Le même jour, le Ministère public l'a condamné par ordonnance pénale à une peine privative de liberté de 120 jours. X.________ a formé une opposition, laquelle a été rejetée le 28 octobre 2011. La cause a été transmise au Tribunal de police.
B.
Statuant le 2 novembre 2011 sur requête du Ministère public, le Tmc a autorisé le placement en détention de sûreté de X.________ jusqu'au 2 janvier 2012, retenant, comme dans son ordonnance précédente, que les risques de fuite et de réitération étaient concrets. Par ailleurs, la durée de la détention n'enfreignait pas le principe de proportionnalité.
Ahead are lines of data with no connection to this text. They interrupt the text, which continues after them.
(* ===== verification/Dialog.v ===== *)
(** * Dialog: one mounted [UserDialog] as a step machine

    The state of a mounted [UserDialog] is what survives between renders:
    the props its parent last passed, the [useActionState] hook (lines
    34-37), the two [useState] flags (lines 38-39), and the form subtree
    [<Box key=... component="form">] (line 47) when it is mounted, with its
    key and the current text of its three uncontrolled inputs.  Each
    mounted form instance has an identity (React's fiber), drawn from a
    counter [next_form]; each action in flight remembers the instance
    that submitted it, because React resets that instance, and only it,
    when the action completes.  Events are what can happen to a mounted
    dialog: the parent re-renders it, the user types, clicks a toggle
    (lines 40-42, 106), submits (line 47's [action]), clicks Cancel (line
    117) or dismisses the dialog (line 45's [onClose]), and the handler's
    promise resolves.  A step returns the calls of [onClose] and
    [handleCreateEdit] it makes, or [None] when the event cannot happen
    (its control is disabled or not on screen, the browser's constraint
    validation blocks the submission, or no promise is pending).

    The library behaviour the model relies on: MUI's [Dialog] unmounts its
    content while closed; React remounts a subtree whose [key] changes; an
    input keeps its text across renders and takes its [defaultValue] only
    when mounted or when the form is reset; a form whose function [action]
    runs is reset when the action's transition completes, if that form is
    still mounted; the browser does not submit a form with an empty
    [required] enabled input; a disabled control receives no event.  The
    hook is any implementation of [ActionStateHookLaws]. *)

From stdpp Require Import base list strings option.
From S2P Require Import Prelude Model ActionHook Render.
Local Open Scope js_scope.

Section Dialog.
Context {H : Type} `{Hk : ActionStateHook H (option UserActionState) FormData}.

(** A mounted form subtree: its identity, its key and its inputs' current
    text. *)
Record FormInstance := mk_form {
  fi_id : nat;
  fi_key : string;
  fi_values : UserFormValues.t
}.

Record DialogState := mk_dialog {
  props : Props.t;
  hook : H;
  showPassword : bool;
  showConfirmPassword : bool;
  form : option FormInstance;
  next_form : nat;
  resets : list nat
}.

Inductive Event :=
| SetProps (p : Props.t)
| Input (f : Field) (s : string)
| TogglePassword
| ToggleConfirmPassword
| Submit
| Resolve (r : option UserActionState)
| ClickCancel
| Dismiss.

Inductive Effect :=
| CallOnClose
| CallHandleCreateEdit (prev : option UserActionState) (formData : FormData).

Definition with_props (st : DialogState) (p : Props.t) : DialogState :=
  mk_dialog p (hook st) (showPassword st) (showConfirmPassword st) (form st)
    (next_form st) (resets st).
Definition with_action (st : DialogState) (h : H) (rs : list nat) : DialogState :=
  mk_dialog (props st) h (showPassword st) (showConfirmPassword st) (form st)
    (next_form st) rs.
Definition with_form (st : DialogState) (fi : option FormInstance) : DialogState :=
  mk_dialog (props st) (hook st) (showPassword st) (showConfirmPassword st) fi
    (next_form st) (resets st).

(** The element tree of the current render. *)
Definition view (st : DialogState) : View.t :=
  UserDialog_view (props st) (ash_state (hook st)) (ash_pending (hook st))
    (showPassword st) (showConfirmPassword st).
(** * Orb of Night Habitat: the zone layout and its placement rules

    A shallow embedding of the layout logic of [script.js]: the zone list,
    the drag-and-drop handlers with their boundary and collision checks, the
    zone editor's position and rotation inputs, the commands on a zone
    (rotate, scale, duplicate, delete), the keyboard shortcuts, the habitat
    figures of [updateInfo], and the export and import of layout documents.

    JavaScript numbers are modelled as exact real numbers together with the
    three special values of IEEE 754 ([Infinity], [-Infinity], [NaN]).
    Rounding to binary64, overflow and the sign of zero are outside the
    model.  Rendering (scene graph, shaders, camera) is left out. *)

From Stdlib Require Import Reals Lra Lia ZArith List String Ascii Bool Arith.
From Stdlib Require Import NArith Permutation.
Import ListNotations.

Set Warnings "-register-all".
Local Open Scope R_scope.

(** ** JavaScript numbers *)

Module JS.

Inductive num : Type :=
| Fin (r : R)
| PInf
| NInf
| NaN.

Definition Rltb (a b : R) : bool := if Rlt_dec a b then true else false.
Definition Reqb (a b : R) : bool := if Req_dec_T a b then true else false.

(** The sign of a finite factor decides the product with an infinity. *)
Definition scale_inf (a : R) (pos : bool) : num :=
  if Reqb a 0 then NaN
  else if Bool.eqb (Rltb 0 a) pos then PInf else NInf.

Definition add (a b : num) : num :=
  match a, b with
  | NaN, _ | _, NaN => NaN
  | Fin x, Fin y => Fin (x + y)
  | PInf, NInf | NInf, PInf => NaN
  | PInf, _ | _, PInf => PInf
  | NInf, _ | _, NInf => NInf
  end.

Definition neg (a : num) : num :=
  match a with
  | Fin x => Fin (- x)
  | PInf => NInf
  | NInf => PInf
  | NaN => NaN
  end.

Definition sub (a b : num) : num :=
  match a, b with
  | Fin x, Fin y => Fin (x - y)
  | _, _ => add a (neg b)
  end.

Definition mul (a b : num) : num :=
  match a, b with
  | NaN, _ | _, NaN => NaN
  | Fin x, Fin y => Fin (x * y)
  | Fin x, PInf | PInf, Fin x => scale_inf x true
  | Fin x, NInf | NInf, Fin x => scale_inf x false
  | PInf, PInf | NInf, NInf => PInf
  | PInf, NInf | NInf, PInf => NInf
  end.

(** Division; a finite non-zero number over zero is an infinity of the
    sign of the numerator, zero over zero is [NaN]. *)
Definition div (a b : num) : num :=
  match a, b with
  | NaN, _ | _, NaN => NaN
  | Fin x, Fin y =>
      if Reqb y 0 then scale_inf x true else Fin (x / y)
  | Fin _, _ => Fin 0
  | PInf, Fin y => if Rltb y 0 then NInf else PInf
  | NInf, Fin y => if Rltb y 0 then PInf else NInf
  | _, _ => NaN
  end.

(** [a < b]: false as soon as one side is [NaN]. *)
Definition ltb (a b : num) : bool :=
  match a, b with
  | NaN, _ | _, NaN => false
  | Fin x, Fin y => Rltb x y
  | NInf, NInf | PInf, _ => false
  | NInf, _ => true
  | Fin _, PInf => true
  | Fin _, NInf => false
  end.

Definition isFinite (a : num) : bool :=
  match a with Fin _ => true | _ => false end.

Module Math.

Definition PI : num := Fin Rtrigo1.PI.

Definition sqrt (a : num) : num :=
  match a with
  | Fin x => if Rltb x 0 then NaN else Fin (R_sqrt.sqrt x)
  | PInf => PInf
  | NInf | NaN => NaN
  end.

Definition min (a b : num) : num :=
  match a, b with
  | NaN, _ | _, NaN => NaN
  | _, _ => if ltb b a then b else a
  end.

(** [Math.round]: the nearest integer, ties towards [+Infinity]. *)
Definition round (a : num) : num :=
  match a with
  | Fin x => Fin (IZR (Zfloor (x + / 2)))
  | _ => a
  end.
Definition build_and_save_graph (triples : pyvalue) (image_path : pystr) : M unit :=
  let* G := lift (build_graph triples) in
  write_file image_path (FileImage (draw G)).

(** ** The upload handler *)

(** An uploaded file as Flask hands it over; it is truthy when it has a
    file name. *)
Record FileStorage := mkFile {
  filename : pystr;
  stream : list N
}.

Record request := mkRequest {
  files : gmap (list N) FileStorage
}.

(** A JSON response with its status code. *)
Record response := mkResponse {
  status : Z;
  json : pyvalue
}.

Definition jsonify (key value : pystr) : pyvalue := PyDict [(key, PyStr value)].

Definition has_file (o : option FileStorage) : bool :=
  match o with
  | Some f => negb (Nat.eqb (length (filename f)) 0)
  | None => false
  end.

Definition upload_pdf (E : env) (req : request) : M response :=
  let pdf_file := files req !! lit "pdf" in
  if negb (has_file pdf_file) then
    ret (mkResponse 400 (jsonify (lit "error") (lit "No PDF file uploaded")))
  else
    let* hex := uuid4 E in
    let pdf_filename := hex ++ lit ".pdf" in
    let pdf_path := path_join (UPLOAD_FOLDER E) pdf_filename in
    write_file pdf_path (FileUpload (default [] (stream <$> pdf_file))) ;;
    let* text := extract_text_from_pdf E pdf_path in
    let* triples := extract_knowledge_triples E text in
    if negb (truthy triples) then
      ret (mkResponse 500 (jsonify (lit "error") (lit "No triples extracted from PDF")))
    else
      let* hex' := uuid4 E in
      let image_filename := hex' ++ lit ".png" in
      let image_path := path_join (GENERATED_FOLDER E) image_filename in
      build_and_save_graph triples image_path ;;
      ret (mkResponse 200 (jsonify (lit "image_url") (lit "/generated/" ++ image_filename))).

(** ** Notions the statements use *)


Definition is_dict (v : pyvalue) : bool :=
  match v with
  | PyDict _ => true
  | _ => false
  end.

(** A list of objects, the shape the prompt asks the model for. *)
Definition list_of_objects (v : pyvalue) : bool :=
  match v with
  | PyList l => forallb is_dict l
  | _ => false
  end.
(** * Animal Extinction Timeline (20saksham03/Data-Art)

    A shallow embedding of the timeline's state logic: the event repository
    ([DataFetcher], the [useExtinctionEvents] hook), the filter state
    ([FilterComponent], [App.eventCounts]), the theme state
    ([ThemeComponent], the [useTheme] hook, the plain-script
    [toggleTheme]/[initializeTheme]), the modal state ([ModalComponent],
    [useModal]), the [Timeline] view selection, the [EventMarker]
    activation handlers, and the class-based page: [TimelineRenderer] and
    its coordinator [ExtinctionTimelineApp].

    JavaScript values are embedded as they exist at run time: numbers as
    the four shapes of an IEEE double that the code can tell apart,
    strings as [string], parsed JSON as an inductive [value] whose objects
    are finite maps, exceptions as an error monad. *)

From Stdlib Require Import QArith Lqa ZArith String Ascii List Permutation Sorted Bool Btauto Lia.
From stdpp Require Import base strings gmap list pretty.

Set Warnings "-register-all,-clear-no-such-hyp".
Local Open Scope string_scope.

(** ** JavaScript numbers, strings and exceptions *)

Module JS.

(** A JavaScript number.  A finite double is a rational; the model keeps
    the rational and forgets that only some rationals are doubles.  The
    only arithmetic the sources perform on possibly non-integral numbers
    is the comparator [a.year - b.year], of which [sort] reads the sign;
    IEEE subtraction rounds, but never changes the sign of the exact
    difference (gradual underflow: [a - b] is zero only when [a = b]). *)
Inductive number :=
| Finite (q : Q)
| PosInfinity
| NegInfinity
| NaN.

(** [a - b] *)
Definition sub (a b : number) : number :=
  match a, b with
  | NaN, _ | _, NaN => NaN
  | Finite x, Finite y => Finite (x - y)%Q
  | Finite _, PosInfinity => NegInfinity
  | Finite _, NegInfinity => PosInfinity
  | PosInfinity, PosInfinity => NaN
  | PosInfinity, _ => PosInfinity
  | NegInfinity, NegInfinity => NaN
  | NegInfinity, _ => NegInfinity
  end.

(** [a + b] *)
Definition add (a b : number) : number :=
  match a, b with
  | NaN, _ | _, NaN => NaN
  | Finite x, Finite y => Finite (x + y)%Q
  | PosInfinity, NegInfinity | NegInfinity, PosInfinity => NaN
  | PosInfinity, _ | _, PosInfinity => PosInfinity
  | NegInfinity, _ | _, NegInfinity => NegInfinity
  end.
(* ===== verification/_CoqProject ===== *)
-Q . S2P
Prelude.v
Buffer.v
Types.v
RpcMessages.v
PersistentLog.v
PersistentLogSpec.v
StateMachine.v
KvStore.v
RaftNode.v
RaftNodeFacts.v
RaftCommit.v
RaftHandlers.v
Cluster.v
ClusterTraces.v
RaftInvariant.v
ElectionSafety.v
RaftLogMoves.v
LogMatching.v
RaftActs.v
LeaderCompleteness.v
StateMachineSafety.v
RaftValidity.v
RaftRefinement.v
RaftLifecycle.v
RaftProgress.v
WriteProgress.v
FaultyNetwork.v
Sections.v
RaftSections.v
RaftThreads.v
RaftThreadsSafety.v
ElectionTokens.v
RaftThreadsElection.v
RaftTyped.v
HashRing.v
Wire.v
Sockets.v
PeerTransport.v
PeerServerLoop.v
JobQueue.v
WorkerPool.v
FaultyThreads.v
ShardManager.v
KvServer.v
EventLoop.v
KvServerLoop.v
KvServerThreads.v
Client.v
RaftRaces.v
Text.v
ClientPool.v
Main.v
L'audience de jugement était prévue pour le 20 décembre 2011.
Par arrêt du 25 novembre 2011, la Chambre pénale de recours de la Cour de justice du canton de Genève (ci-après: la Chambre pénale) a rejeté le recours formé par l'intéressé contre l'ordonnance du Tmc du 2 novembre 2011.
C.
Agissant par la voie du recours en matière pénale, X.________ demande au Tribunal fédéral d'annuler l'arrêt de la Chambre pénale du 25 novembre 2011 et d'ordonner sa mise en liberté immédiate, subsidiairement d'ordonner sa mise en liberté moyennant le dépôt de sûretés n'excédant pas 500 fr. Il requiert en outre l'assistance judiciaire. Il conteste l'existence des risques de récidive et de fuite ainsi que la proportionnalité de la décision attaquée.
La Chambre pénale se réfère aux considérants de son arrêt et n'a pas d'observations à formuler. Le Ministère public conclut au rejet du recours et à la confirmation de l'ordonnance entreprise.
Le recourant a répliqué le 23 décembre 2011. Il précise que, lors de l'audience de jugement du 20 décembre 2011, son opposition a été déclarée irrecevable et qu'il fera recours contre cette ordonnance d'irrecevabilité. Par courrier du 30 décembre 2011, il a transmis au Tribunal fédéral une copie dudit recours adressé le même jour à la Chambre pénale.
Considérant en droit:
1.
Le recours en matière pénale (art. 78 al. 1 LTF) est en principe ouvert contre une décision relative à la mise en détention pour des motifs de sûreté au sens de l'art. 232 CPP. Dès lors que l'acte de procédure litigieux ne met pas un terme à la procédure pénale (art. 90 s. LTF), il s'agit d'une décision incidente prise séparément au sens de l'art. 93 al. 1 LTF. La décision ordonnant la mise en détention préventive du prévenu étant susceptible de lui causer un préjudice irréparable au sens de l'art. 93 al. 1 let. a LTF, elle peut faire l'objet d'un recours au Tribunal fédéral. Selon l'art. 81 al. 1 let. a et let. b ch. 1 LTF, l'accusé a qualité pour agir.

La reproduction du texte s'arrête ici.